Many disparate factors conflated to result in this disastrous situation.  An unappealing field of Republican challengers during the primaries and a widely despised Democratic opponent in the general election.  The archaic and inherently undemocratic Electoral College system.  The emergence of “fake news,” and the Russians expertly wielding our own tools (Facebook, Twitter, etc.) to perform the epitome of social engineering.  (This excellent article by Alexis Madrigal, writing for The Atlantic, details both.)

As much as the factors outlined above came together to form a “perfect storm” of sorts, and as much as Trump’s candidacy and election have measurably emboldened racists, anti-semites, white supremacists and others of that ilk, all of that would not have been enough to get a horrid man like Trump elected and kept in office were it not for what I consider the true tragedies of the 2016 election and its aftermath:

  1. The sheer number of Americans that felt disenfranchised enough to buy into Trump’s false populism.

  1. The naïveté of so many other voters who believed Trump was just putting on an act; that he would magically change from the person he had been for seventy years into someone completely different upon becoming president.  (I put the “lesser of two evils” voters, those who voted for Trump thinking that as bad as he would be, we would be better off with him than with Hillary Clinton, firmly in this camp, since there is no way that anyone could possibly believe Trump was the lesser of the evils unless they thought he would somehow “turn presidential” when elected.)

  1. The astonishing irresponsibility of the establishment Republicans, both during the election and the Trump presidency so far.  I don’t think there is one single Republican in congress that sincerely believes that Donald Trump is fit to be President of the United States, yet they all seem disconnected from the reality that they are the only ones that, as a group, can actually do something about it. Instead, they play the Nero of popular legend (if not necessarily fact), and stand idly by while everything that makes us proud to be Americans is under attack.
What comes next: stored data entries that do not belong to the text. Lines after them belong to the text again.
Lemma zip_routes_in subs found row sub identity n :
  (row, sub) ∈ zip_with (fun sub f => (route_row request identity n (validated_subscription sub f), sub)) subs found <->
  exists v, (v, sub) ∈ combine (zip_with validated_subscription subs found) subs /\
    row = route_row request identity n v.
Proof.
  revert found. induction subs as [|sub0 subs IH]; intros [|f found]; cbn.
  1-3: split; [by intros ?%elem_of_nil|by intros (v & ?%elem_of_nil & _)].
  rewrite elem_of_cons, IH. split.
  - intros [[= -> ->]|(v & Hin & ->)]; eexists; (split; [|done]); rewrite elem_of_cons; [by left|by right].
  - intros (v & Hin & ->). apply elem_of_cons in Hin as [[= -> ->]|Hin]; [by left|right; eauto].
Qed.

Lemma publish_ok au watermark identity digest normalized found st st' r :
  publish s draws request refresh now au watermark identity digest normalized
    (zip_with validated_subscription (rqSubscriptions request) found) st = Ok (r, st') ->
  r = replace_answer (rqSubscriptionGeneration request) (auContiguous au) a9ResultActive a9OutcomeApplied /\
  exists uuid leaseIDs refreshed,
    publishes au watermark identity normalized found uuid leaseIDs (txDb st) refreshed (txDb st').
Proof.
  unfold publish. cbv zeta. intros (? & s1 & Hr & H)%tx_bind_ok.
  apply replace_receipt_ok in Hr as (uuid & Hfree & E1); [|unfold a9ResultActive; lia|unfold a9OutcomeApplied; lia].
  apply tx_bind_ok in H as (? & s2 & [E2 _]%cancel_ok & H). change (scope_of []) with (@None bytes) in E2.
  apply tx_bind_ok in H as (? & s3 & [Hj E3]%checked_exec_ok & H).
  apply tx_bind_ok in H as (leaseIDs & s4 & Hg & H).
  apply tx_bind_ok in H as (? & s5 & [Hg6 E5]%bind_gate6_ok & H).
  apply tx_bind_ok in H as (? & s6 & Ha & H). apply add_routes_ok in Ha as (E6 & Hiff & Hnew).
  apply tx_bind_ok in H as (? & s7 & E7%exec_ok & [-> ->]%ret_ok). injection E7 as E7.
  split; [done|]. exists uuid, leaseIDs, (txDb s4). rewrite E2, E1 in Hj, E3.
  split; rewrite <-?E7.
  - done.
  - split; [exact Hj|]. exists digest, s3, s4. done.
  - cbn. rewrite E6, E5. cbn. split; [by rewrite lookup_insert_eq|]. done.
  - intros lease row. cbn [dbRoutes update_authority with_Authority]. rewrite Hiff, E5. cbn [dbRoutes with_Gate6].
    unfold routes_of. split; (intros [|Hx]; [by left|right]).
    + destruct Hx as (v & sub & Hin & -> & Hl). exists sub. split; [|done]. apply zip_routes_in. eauto.
    + destruct Hx as (sub & Hin & Hl). apply zip_routes_in in Hin as (v & Hin & ->). eauto.
  - intros row sub Hin. unfold routes_of in Hin. apply zip_routes_in in Hin as (v & Hin & ->).
    destruct (Hnew _ _ Hin) as (lease & Hl & Hn & Hs & Hle). rewrite E5 in Hn, Hs, Hle. exists lease.
    split; [done|]. split; [|done]. cbn [dbRoutes update_authority with_Authority]. apply Hiff. right. eauto.
  - cbn. by rewrite E6, E5.
  - cbn. rewrite E6, E5. done.
Qed.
Larry Flynt, of all people, is offering $10 million for information leading to Trump’s impeachment and removal from office.  However, Messrs. Ryan and McConnell, you don’t really need that.  Conor Friedersdorf, again writing for The Atlantic, makes a pretty good case right here.  His conclusion:

Wherefore, Donald John Trump, through flagrant violations of the oath he took before God, country, and flag, warrants impeachment, trial, removal, and public disgrace.

Indeed.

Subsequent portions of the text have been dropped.